For this new installment of our Draw Me A Fridge series (read about it here), Alexia met with Professor Hervé This.

Hervé This (pronounced “tiss”) is an internationally renowned physico-chemist, a professor at the AgroParisTech institute, and the only person to hold a doctorate in molecular gastronomy, a cutting-edge field he co-created with Nichola Kurti. (See also: Notes from the moleculat gastronomy conference.)

A long-time accomplice to famed French chef Pierre Gagnaire, a popular French television personality, and a bestselling cookbook author, he uses the latest research in the chemistry, physics, and biology of food to challenge traditional ideas about cooking and eating.

Amongst his many projects, he has been commissioned by the Ministry of Education to create cooking workshops in French primary schools, and he is tirelessly determined to reinvent the way we cook. At the time of our meeting, Professor This was on his way to Canada to introduce his concept of “note by note cooking” or, in his own words, “the world’s next culinary trend” (more information on his blog). His latest, just-released book is called La Cuisine note à note en douze questions souriantes.

AC: What are your fridge staples?

HT: My wife laughs about the fact that there is always a piece of smoked lard to be found in the fridge, even though the lard is smoked and salted precisely so that it can be kept outside of a fridge!

My fridge is actually really, really, packed. On the top shelf, I keep all sorts of homemade preparations such as chutneys (that could be kept outside the fridge as well), harissa, ketchup, and ginger preserves.

The freezer is also very crowded.

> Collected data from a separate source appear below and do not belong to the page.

(** ** The describe request *)

(** C6: when an explicit identifier is configured, the request's identifier
    list is exactly that identifier, and every configured filter block is
    still sent as a filter of the request. *)
Theorem describe_input_with_id (d : ResourceData) (id : string) :
  d_GetOk_id d = (id, true) ->
  StorageVirtualMachineIds (describeInput d) = Some [Some id]
  ∧ Forall (fun b =>
      ∃ l, Filters (describeInput d) = Some l ∧
           {| FilterName := Some (block_name b);
              FilterValues := Some (map Some (block_values b)) |} ∈ l)
      (d_Get_filter d)
  ∧ len (Filters (describeInput d)) = length (d_Get_filter d).
Proof.
  intros Hid. unfold describeInput. rewrite Hid.
  unfold d_Get_filter, newStorageVirtualMachineFilterList, StringSlice.
  destruct (config_filter d) as [|b bs] eqn:Hf; cbn.
  - split; [reflexivity|]. split; [constructor | reflexivity].
  - split; [reflexivity|]. split; [|now rewrite length_map].
    rewrite Forall_forall. intros b' Hb'. eexists. split; [reflexivity|].
    apply (list_elem_of_fmap_2
             (fun b => {| FilterName := Some (block_name b);
                          FilterValues := Some (map Some (block_values b)) |})
             (b :: bs) b' Hb').
Qed.

(** C7: with an empty filter set the request's filters field is nil, not
    an empty list. *)
Theorem describe_input_no_filters (d : ResourceData) :
  d_Get_filter d = [] ->
  Filters (describeInput d) = nil_slice
  ∧ Filters (describeInput d) <> Some [].
Proof.
  intros Hf. unfold describeInput. rewrite Hf. cbn.
  destruct (d_GetOk_id d) as [v []]; cbn; split;
    [reflexivity | discriminate | reflexivity | discriminate].
Qed.

(** ** Properties of flattenLifecycleTransitionReason *)

(** C4: an absent (nil) lifecycle transition reason flattens to the empty
    list, which is not the nil slice. *)
Theorem flatten_nil_is_empty_list :
  flattenLifecycleTransitionReason None = Some []
  ∧ flattenLifecycleTransitionReason None <> nil_slice.
Proof.
  split; [reflexivity | discriminate].
Qed.

(** C5: a present lifecycle transition reason with a message flattens to
    exactly one element, the map binding "message" to that message and
    nothing else. *)
Theorem flatten_with_message (rs : LifecycleTransitionReason)
    (msg : string) :
  Message rs = Some msg ->
  flattenLifecycleTransitionReason (Some rs) =
    Some [VMap {[ "message" := VString msg ]}]
  ∧ len (flattenLifecycleTransitionReason (Some rs)) = 1
  ∧ ({[ "message" := VString msg ]} : gmap string Value) !! "message" =
      Some (VString msg).
Proof.
  intros Hmsg. unfold flattenLifecycleTransitionReason. rewrite Hmsg. cbn.
  repeat split.
Qed.

(** C9: for every input, nil included, the flattener returns a non-nil list
    of at most one element. *)
Theorem flatten_at_most_one (rs : option LifecycleTransitionReason) :
  ∃ l, flattenLifecycleTransitionReason rs = Some l ∧ length l <= 1.
Proof.
  destruct rs as [rs|]; cbn; eexists; split; try reflexivity; cbn; lia.
Qed.

(** C10: a present lifecycle transition reason whose message is absent
    flattens to one element, a map without any "message" key: neither the
    empty list nor a map binding "message" to the empty string. *)
Theorem flatten_without_message (rs : LifecycleTransitionReason) :
  Message rs = None ->
  ∃ m : gmap string Value,
    flattenLifecycleTransitionReason (Some rs) = Some [VMap m]
    ∧ m !! "message" = None
    ∧ flattenLifecycleTransitionReason (Some rs) <> Some []
    ∧ flattenLifecycleTransitionReason (Some rs) <>
        Some [VMap {[ "message" := VString EmptyString ]}].
Proof.
  intros Hmsg. exists ∅.
  unfold flattenLifecycleTransitionReason. rewrite Hmsg.
  split; [reflexivity|]. split; [apply lookup_empty|].
  split; discriminate.
Qed.

Lemma flatten_ptr_reads_snapshot (h : Mem.memory) (rs : option Mem.addr)
    (snap : option LifecycleTransitionReason) :
  Mem.snapshot h rs = Some snap ->
  Mem.flattenLifecycleTransitionReason_ptr h rs =
    Some (flattenLifecycleTransitionReason snap, h).
Proof.
  unfold Mem.snapshot, Mem.flattenLifecycleTransitionReason_ptr,
    Mem.loadStringPtr.
  destruct rs as [a|]; [|now intros [= <-]].
  destruct (Mem.reasons h !! a) as [[[q|]]|]; cbn; [| |discriminate].
  - destruct (Mem.strings h !! q) as [s|]; [|discriminate].
    now intros [= <-].
  - now intros [= <-].
Qed.

(** C8: the flattener is a function of the remote snapshot alone: applied
    twice in a row to the same pointer, it yields the same list both times,
    the flattening of the snapshot the pointer denotes, and it leaves the
    memory holding the snapshot as it was. *)
Theorem flatten_twice_same (h : Mem.memory) (rs : option Mem.addr)
    (snap : option LifecycleTransitionReason) :
  Mem.snapshot h rs = Some snap ->
  Mem.flatten_twice h rs =
    Some (flattenLifecycleTransitionReason snap,
          flattenLifecycleTransitionReason snap, h).
Proof.
  intros Hsnap. unfold Mem.flatten_twice.
  now rewrite !(flatten_ptr_reads_snapshot h rs snap Hsnap).
Qed.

In it you’ll find meat filling for pâté vosgien* since I always make too much of it. You will also find small containers of stock from pork trotters Sainte-Ménehould [an age-old specialty made of pork trotters that have been bound and slow-cooked in white wine, with herbs and spices] that has cooked for over four days. The result is a stock so tasty that just a teaspoonful is enough to bring flavor to any dish.

AC: That sounds good.

HT: You bet. I make a mean pork trotters Sainte-Ménehould! Oh, you will also find a bottle of vodka.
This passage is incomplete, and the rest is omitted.